All lines that hold the string "state" should be copied. Find them in the listing below.

+ + + + +

(** ** Block copies *)

Lemma memcpy_loop_spec m d s l :
  bytes_at m s l -> Forall byte_range l -> writable m d (length l) ->
  d <= s \/ s + length l <= d ->
  memcpy_loop (length l) m d s = Some (write m d l).
Proof.
  revert m d s. induction l as [|b l IH]; intros m d s Hb Hr Hw Hd; cbn in *; [done|].
  destruct Hb as [Hb Hl]. apply Forall_cons in Hr as [Hbr Hr].
  unfold ld. rewrite Hb. cbn. erewrite st_ok by (done || lia). cbn. apply IH; [|done| |lia].
  - eapply bytes_at_frame; [|done]. intros q Hq. apply lookup_insert_ne. lia.
  - apply writable_insert. eapply writable_sub; [done|lia|lia].
Qed.

Lemma memmove_down_spec m d s l :
  bytes_at m s l -> Forall byte_range l -> writable m d (length l) -> s <= d ->
  memmove_down (length l) m (d + length l) (s + length l) = Some (write m d l).
Proof.
  revert m. induction l as [|x l IH] using rev_ind; intros m Hb Hr Hw Hd; cbn; [done|].
  apply bytes_at_app in Hb as [Hl [Hx _]]. apply Forall_app in Hr as [Hr Hx'].
  apply Forall_cons in Hx' as [Hxr _].
  rewrite length_app in *. cbn in *. rewrite Nat.add_1_r in *. cbn.
  replace (s + S (length l) - 1) with (s + length l) by lia.
  replace (d + S (length l) - 1) with (d + length l) by lia.
  unfold ld. rewrite Hx. cbn.
  rewrite (st_ok _ _ 1) by (done || lia || (eapply writable_sub; [done|lia|lia])). cbn.
  rewrite IH; [|eapply bytes_at_frame; [|done]|done|apply writable_insert; eapply writable_sub; [done|lia|lia]|done].
  - by rewrite write_insert_after, write_app by lia.
  - intros q Hq. apply lookup_insert_ne. lia.
Qed.

(** [memmove] stores exactly the bytes that were at the source, for every
    placement of the two areas, overlapping or not, and touches nothing
    else. *)
Theorem memmove_spec m d s l :
  bytes_at m s l -> Forall byte_range l -> writable m d (length l) ->
  exists m', memmove m d s (length l) = Some (m', d) /\
    bytes_at m' d l /\
    (forall q, q < d \/ d + length l <= q -> m' !! q = m !! q).
Proof.
  intros Hb Hr Hw. exists (write m d l). repeat split.
  - unfold memmove. destruct (Z.leb_spec d s).
    + rewrite memcpy_loop_spec by (done || lia). done.
    + rewrite memmove_down_spec by (done || lia). done.
  - apply bytes_at_write.
  - intros q Hq. by apply lookup_write_out.
Qed.

Lemma strcpy_loop_spec fuel m d s l :
  cstr m s l -> writable m d (length l + 1) -> d <= s \/ s + length l < d ->
  (length l < fuel)%nat ->
  strcpy_loop fuel m d s = Some (write m d (l ++ [0])).
Proof.
  revert fuel m d s. induction l as [|b l IH]; intros [|fuel] m d s Hs Hw Hd Hf;
    cbn in Hf; try lia; cbn.
  - apply cstr_nil in Hs. unfold ld. rewrite Hs. cbn.
    rewrite (st_ok _ _ 1) by (done || lia). done.
  - apply cstr_cons in Hs as (Hb & Hr & Hs). unfold ld. rewrite Hb. cbn.
    rewrite (st_ok _ _ 1) by (lia || (eapply writable_sub; [done|lia|lia])). cbn.
    destruct (Z.eqb_spec b 0) as [->|_]; [lia|]. apply IH; [| |cbn in *; lia|lia].
    + eapply cstr_frame; [|done]. intros q Hq. apply lookup_insert_ne. cbn in *. lia.
    + apply writable_insert. eapply writable_sub; [done|lia|cbn; lia].
Qed.

Lemma cstr_write m p l :
  Forall (fun b => 0 < b < 256) l -> cstr (write m p (l ++ [0])) p l.
Proof. intros Hl. split; [apply bytes_at_write|done]. Qed.

(** [strcat] leaves at [dest] the string that was there followed by the
    source string, NUL included, when the result fits and the source does not
    overlap it; bytes outside the result are untouched. *)
Theorem strcat_spec fuel m d s l1 l2 :
  cstr m d l1 -> cstr m s l2 ->
  writable m d (length l1 + length l2 + 1) ->
  s + length l2 < d \/ d + length l1 + length l2 < s ->
  (length l1 < fuel)%nat -> (length l2 < fuel)%nat ->
  exists m', strcat fuel m d s = Some (m', d) /\ cstr m' d (l1 ++ l2) /\
    (forall q, q < d \/ d + length l1 + length l2 < q -> m' !! q = m !! q).
Proof.
  intros Hd Hs Hw Hdis Hf1 Hf2.
  exists (write m (d + length l1) (l2 ++ [0])). repeat split.
  - unfold strcat. rewrite (strlen_loop_spec _ _ _ l1) by done. cbn.
    rewrite (strcpy_loop_spec _ _ _ _ l2); [done|done| |lia|done].
    eapply writable_sub; [done|lia|lia].
  - rewrite <- app_assoc. apply bytes_at_app. split; [|apply bytes_at_write].
    destruct Hd as [Hd _]. apply bytes_at_app in Hd as [Hd _].
    eapply bytes_at_frame; [|done]. intros q Hq. apply lookup_write_out. lia.
  - apply Forall_app. split; [apply Hd|apply Hs].
  - intros q Hq. apply lookup_write_out. rewrite length_app. cbn. lia.
Qed.

(** [strlcpy] always returns the source length and, when the buffer size
    is not zero, leaves in the buffer the longest prefix of the source that
    fits with its NUL; it never stores outside the buffer. *)
Theorem strlcpy_spec fuel m d s l size :
  cstr m s l -> 0 <= size -> writable m d size ->
  s + length l < d \/ d + size <= s -> (length l < fuel)%nat ->
  exists m', strlcpy fuel m d s size = Some (m', Z.of_nat (length l)) /\
    (0 < size -> cstr m' d (take (Z.to_nat (size - 1)) l)) /\
    (forall q, q < d \/ d + size <= q -> m' !! q = m !! q).
Proof.
  intros Hs Hsz Hw Hdis Hf. unfold strlcpy. rewrite (strlen_spec _ _ _ l) by done. cbn.
  destruct (Z.eqb_spec size 0) as [->|Hnz].
  { exists m. repeat split; intros; try lia; done. }
  set (n := if size <=? length l then size - 1 else Z.of_nat (length l)).
  set (t := take (Z.to_nat (size - 1)) l).
  assert (Hn : n = Z.of_nat (length t)).
  { unfold n, t. rewrite length_take. destruct (Z.leb_spec size (length l)); lia. }
  assert (Hnlt : n < size) by (unfold n; destruct (Z.leb_spec size (length l)); lia).
  assert (Hnl : n <= length l) by (unfold n; destruct (Z.leb_spec size (length l)); lia).
  destruct Hs as [Hsb Hsr].
  assert (Htb : bytes_at m s t).
  { apply bytes_at_app in Hsb as [Hsb _]. rewrite <- (take_drop (Z.to_nat (size - 1)) l) in Hsb.
    by apply bytes_at_app in Hsb as [Hsb _]. }
  assert (Htr : Forall (fun b => 0 < b < 256) t) by (by apply Forall_take).
  rewrite Hn. unfold memcpy. rewrite Nat2Z.id, memcpy_loop_spec; cycle 1.
  - done.
  - eapply Forall_impl; [done|]. unfold byte_range. cbn. lia.
  - eapply writable_sub; [done|lia|lia].
  - lia.
  - cbn. erewrite (st_ok _ _ 1); [|intros q Hq|lia|lia].
    2:{ rewrite lookup_write_out by lia. apply Hw. lia. }
    cbn. eexists. split; [done|]. split.
    + intros _. pose proof (cstr_write m d t Htr) as H. by rewrite write_app in H.
    + intros q Hq. rewrite lookup_insert_ne by lia. apply lookup_write_out. lia.
Qed.

(** ** Comparison *)

(** The dictionary order on byte strings. *)
Fixpoint lex (l1 l2 : list Z) : comparison :=
  match l1, l2 with
  | [], [] => Eq
  | [], _ => Lt
  | _, [] => Gt
  | a :: l1, b :: l2 => match a ?= b with Eq => lex l1 l2 | c => c end
  end.

Definition sign (z : Z) : comparison := z ?= 0.

Lemma s8_diff_zero a b :
  0 <= a < 256 -> 0 <= b < 256 -> s8 (s8 a - s8 b) = 0 <-> a = b.
Proof. intros. mlia. Qed.

Lemma s8_diff_sign a b :
  0 <= a < 128 -> 0 <= b < 128 -> s8 (s8 a - s8 b) = a - b.
Proof. intros. mlia. Qed.

(** [strcmp] returns 0 exactly on equal strings, for all byte values, and
    for 7-bit strings the sign of its result is the dictionary order. *)
Theorem strcmp_spec fuel m p q l1 l2 :
  cstr m p l1 -> cstr m q l2 -> (length l1 < fuel)%nat ->
  exists r, strcmp fuel m p q = Some r /\ (r = 0 <-> l1 = l2) /\
    (Forall (fun b => b < 128) l1 -> Forall (fun b => b < 128) l2 ->
     sign r = lex l1 l2).
Proof.
  revert fuel p q l2. induction l1 as [|a l1 IH]; intros [|fuel] p q l2 H1 H2 Hf;
    cbn in Hf; try lia; cbn.
  - apply cstr_nil in H1. unfold ld. rewrite H1. cbn.
    destruct l2 as [|b l2].
    + apply cstr_nil in H2. rewrite H2. cbn. exists 0. done.
    + apply cstr_cons in H2 as (Hb & Hr & _). rewrite Hb. cbn.
      rewrite orb_true_r. eexists. split; [done|]. split.
      * split; [|done]. intros E. exfalso. clear -E Hr. mlia.
      * intros _ [Hlt _]%Forall_cons. unfold sign. apply Z.compare_lt_iff.
        clear -Hlt Hr. mlia.
  - apply cstr_cons in H1 as (Ha & Hr & H1). unfold ld. rewrite Ha. cbn.
    destruct l2 as [|b l2].
    + apply cstr_nil in H2. rewrite H2. cbn.
      destruct (Z.eqb_spec (s8 (s8 a - s8 0)) 0) as [E|E].
      { exfalso. clear -E Hr. mlia. }
      cbn. eexists. split; [done|]. split; [split; [done|discriminate]|].
      intros [Hlt _]%Forall_cons _. unfold sign. apply Z.compare_gt_iff.
      clear -Hlt Hr. mlia.
    + apply cstr_cons in H2 as (Hb & Hr' & H2). rewrite Hb. cbn.
      destruct (Z.eqb_spec (s8 (s8 a - s8 b)) 0) as [E|E].
      * rewrite s8_diff_zero in E by lia. subst b.
        destruct (Z.eqb_spec a 0) as [->|_]; [lia|]. cbn.
        destruct (IH fuel (p + 1) (q + 1) l2) as (r & -> & Hz & Hs); [done|done|lia|].
        exists r. split; [done|]. split; [rewrite Hz; split; congruence|].
        intros [_ ?]%Forall_cons [_ ?]%Forall_cons. rewrite Z.compare_refl. by apply Hs.
      * cbn. eexists. split; [done|]. split.
        { split; [done|]. intros [= <- <-]. by rewrite s8_diff_zero in E by lia. }
        intros [Hlt _]%Forall_cons [Hlt' _]%Forall_cons. rewrite s8_diff_sign in * by lia.
        unfold sign. destruct (Z.compare_spec a b) as [->|Hab|Hab]; [lia| |].
        -- apply Z.compare_lt_iff. lia.
        -- apply Z.compare_gt_iff. lia.
Qed.

Lemma strcmp_spec_witness :
  exists r, strcmp 3 (write ∅ 10 [97; 98; 0; 97; 99; 0]) 10 13 = Some r /\
    (r = 0 <-> [97; 98] = [97; 99]) /\
    (Forall (fun b => b < 128) [97; 98] -> Forall (fun b => b < 128) [97; 99] ->
     sign r = lex [97; 98] [97; 99]).
Proof.
  apply (strcmp_spec 3 (write ∅ 10 [97; 98; 0; 97; 99; 0]) 10 13 [97; 98] [97; 99]);
    [split; [cbn; done|repeat constructor; lia]..|cbn; lia].
Defined.

(** Above 7 bits the truncation can turn the order around. *)
Example strcmp_truncated :
  strcmp 2 (write ∅ 10 [1; 0; 200; 0]) 10 12 = Some 57 /\ lex [1] [200] = Lt.
Proof. split; reflexivity. Qed.

Lemma memcmp_spec m p q l1 l2 :
  bytes_at m p l1 -> bytes_at m q l2 -> length l1 = length l2 ->
  exists r, memcmp m p q (length l1) = Some r /\ (r = 0 <-> l1 = l2).
Proof.
  revert p q l2. induction l1 as [|a l1 IH]; intros p q [|b l2] H1 H2 Hl;
    cbn in *; try done; [by exists 0|].
  destruct H1 as [Ha H1], H2 as [Hb H2]. unfold ld. rewrite Ha, Hb. cbn.
  destruct (Z.eqb_spec (a - b) 0) as [E|E]; cbn.
  - assert (a = b) as <- by lia. destruct (IH (p + 1) (q + 1) l2) as (r & -> & Hr);
      [done|done|lia|]. exists r. split; [done|]. rewrite Hr. split; congruence.
  - eexists. split; [done|]. split; [done|]. intros [= -> _]. lia.
Qed.

(** ** Substring search *)

Definition occurs_at (l1 l2 : list Z) (i : nat) : Prop :=
  take (length l2) (drop i l1) = l2.

Lemma strstr_loop_spec m p q l1 l2 :
  bytes_at m p l1 -> bytes_at m q l2 -> (0 < length l2)%nat ->
  exists r, strstr_loop (length l1) m p q (length l2) = Some r /\
    ((exists i, r = p + Z.of_nat i /\ occurs_at l1 l2 i /\ forall j, (j < i)%nat -> ~ occurs_at l1 l2 j)
     \/ (r = 0 /\ forall j, ~ occurs_at l1 l2 j)).
Proof.
  intros H1 H2 Hl. revert p H1. induction l1 as [|a l1 IH]; intros p H1.
  - cbn [length strstr_loop]. destruct (Nat.leb_spec (length l2) 0); [lia|].
    eexists. split; [done|]. right. split; [done|]. intros j Hj. unfold occurs_at in Hj.
    rewrite drop_nil, take_nil in Hj. subst l2. cbn in *. lia.
  - cbn [length strstr_loop].
    destruct (Nat.leb_spec (length l2) (S (length l1))) as [Hle|Hgt].
    + set (t := take (length l2) (a :: l1)).
      assert (Ht : length t = length l2) by (unfold t; rewrite length_take; cbn; lia).
      assert (Htb : bytes_at m p t).
      { rewrite <- (take_drop (length l2) (a :: l1)) in H1. by apply bytes_at_app in H1 as [H1 _]. }
      destruct (memcmp_spec m p q t l2) as (r & Hm & Hr); [done|done|done|].
      rewrite Ht in Hm. rewrite Hm. cbn. destruct (Z.eqb_spec r 0) as [E|E].
      * eexists. split; [done|]. left. exists 0%nat. repeat split; [lia| |lia].
        unfold occurs_at. rewrite drop_0. by apply Hr.
      * destruct (IH (p + 1)) as (r' & -> & Hr'); [apply H1|]. exists r'. split; [done|].
        destruct Hr' as [(i & -> & Hi & Hmin)|(-> & Hno)].
        -- left. exists (S i). repeat split; [lia|done|]. intros [|j] Hj.
           ++ unfold occurs_at. rewrite drop_0. intros Hc. by apply E, Hr.
           ++ apply (Hmin j). lia.
        -- right. split; [done|]. intros [|j].
           ++ unfold occurs_at. rewrite drop_0. intros Hc. by apply E, Hr.
           ++ apply (Hno j).
    + eexists. split; [done|]. right. split; [done|]. intros j Hj. unfold occurs_at in Hj.
      apply (f_equal length) in Hj. rewrite length_take, length_drop in Hj. cbn in Hj. lia.
Qed.

(** [strstr] returns the address of the first occurrence of the second
    string in the first one, and [NULL] only when there is none. *)
Theorem strstr_spec fuel m p q l1 l2 :
  cstr m p l1 -> cstr m q l2 -> (length l1 < fuel)%nat -> (length l2 < fuel)%nat ->
  exists r, strstr fuel m p q = Some r /\
    ((exists i, r = p + Z.of_nat i /\ occurs_at l1 l2 i /\ forall j, (j < i)%nat -> ~ occurs_at l1 l2 j)
     \/ (r = 0 /\ forall j, ~ occurs_at l1 l2 j)).
Proof.
  intros H1 H2 Hf1 Hf2. unfold strstr. rewrite (strlen_spec _ _ q l2) by done. ostep.
  destruct (Z.eqb_spec (length l2) 0) as [E|E].
  - exists p. split; [done|]. left. exists 0%nat. destruct l2; [|cbn in E; lia].
    repeat split; [lia|lia].
  - rewrite (strlen_spec _ _ _ l1) by done. ostep. rewrite !Nat2Z.id.
    apply strstr_loop_spec; [| |lia].
    + destruct H1 as [H1 _]. by apply bytes_at_app in H1 as [H1 _].
    + destruct H2 as [H2 _]. by apply bytes_at_app in H2 as [H2 _].
Qed.

(** ** Tokens *)

Lemma set_scan_spec fuel m ct seps c :
  cstr m ct seps -> 0 < c -> (length seps < fuel)%nat ->
  exists r, set_scan fuel m ct c = Some r /\
    ((c ∈ seps) /\ m !! r = Some c \/ (c ∉ seps) /\ m !! r = Some 0).
Proof.
  revert fuel ct. induction seps as [|x seps IH]; intros [|fuel] ct Hs Hc Hf;
    cbn in Hf; try lia; cbn.
  - apply cstr_nil in Hs. unfold ld. rewrite Hs. cbn. eexists. split; [done|].
    right. split; [set_solver|done].
  - apply cstr_cons in Hs as (Hx & Hr & Hs). unfold ld. rewrite Hx. cbn.
    destruct (Z.eqb_spec x 0) as [->|_]; [lia|].
    destruct (Z.eqb_spec c x) as [->|Hne].
    + eexists. split; [done|]. left. split; [set_solver|done].
    + destruct (IH fuel (ct + 1)) as (r & -> & Hor); [done|done|lia|]. exists r. split; [done|].
      destruct Hor as [[? ?]|[? ?]]; [left|right]; split; auto; set_solver.
Qed.
Lemma unlock_kernel_repeat n s :
  bkl_ok s -> -1 <= lock_depth s - Z.of_nat n -> lock_depth s < 2147483647 ->
  repeatM n unlock_kernel s =
    Ok (tt, mk_bkl (0 <=? lock_depth s - n) (lock_depth s - n)).
Proof.
  revert s. induction n as [|n IH]; intros s Hs Hd Hlt.
  - cbn. destruct Hs as [_ Hf]. destruct s as [f d]; cbn in *. rewrite Hf.
    by rewrite Z.sub_0_r.
  - destruct (unlock_kernel_ok s) as [E Hok]; [done|lia|]. cbn [repeatM]. mstep. rewrite E.
    rewrite IH by (cbn; done || lia). cbn [lock_depth].
    by replace (lock_depth s - 1 - n) with (lock_depth s - S n) by lia.
Qed.

(** Nested [lock_kernel] calls never deadlock on the caller's own lock;
    the lock is held until the matching number of [unlock_kernel] calls, which
    restores the state; and a task that is scheduled away inside
    ([release_kernel_lock], [reacquire_kernel_lock]) drops the lock whatever
    the depth and gets the same state back. *)
Theorem bkl_nesting n s :
  bkl_ok s -> lock_depth s + Z.of_nat n < 2147483647 -> (0 < n)%nat ->
  exists s', repeatM n lock_kernel s = Ok (tt, s') /\ kernel_flag s' = true /\
    repeatM n unlock_kernel s' = Ok (tt, s) /\
    exists s'', release_kernel_lock s' = Ok (tt, s'') /\ kernel_flag s'' = false /\
      reacquire_kernel_lock s'' = Ok (tt, s').
Proof.
  intros Hs Hd Hn. destruct (lock_kernel_repeat n s) as [E Hok]; [done|lia|done|].
  exists (mk_bkl true (lock_depth s + n)). split; [done|]. split; [done|]. split.
  - rewrite unlock_kernel_repeat; cbn [lock_depth]; [|done|destruct Hs; lia|lia].
    destruct Hs as [Hd' Hf]. destruct s as [f d]; cbn in *. rewrite Hf.
    by replace (d + n - n) with d by lia.
  - exists (mk_bkl false (lock_depth s + n)). destruct Hok as [Hd' Hf]. cbn in Hd', Hf.
    unfold release_kernel_lock, reacquire_kernel_lock, get_kernel_lock, put_kernel_lock.
    mstep. cbn [lock_depth]. rewrite <- Hf. done.
Qed.

Lemma bkl_nesting_witness :
  exists s', repeatM 3 lock_kernel (mk_bkl false (-1)) = Ok (tt, s') /\ kernel_flag s' = true /\
    repeatM 3 unlock_kernel s' = Ok (tt, mk_bkl false (-1)) /\
    exists s'', release_kernel_lock s' = Ok (tt, s'') /\ kernel_flag s'' = false /\
      reacquire_kernel_lock s'' = Ok (tt, s').
Proof.
  apply (bkl_nesting 3 (mk_bkl false (-1))).
  - split; [cbn; lia|reflexivity].
  - cbn. lia.
  - lia.
Defined.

+ + + + +

• _Solution for this exercise_:
    restores the state; and a task that is scheduled away inside
    the depth and gets the same state back. *)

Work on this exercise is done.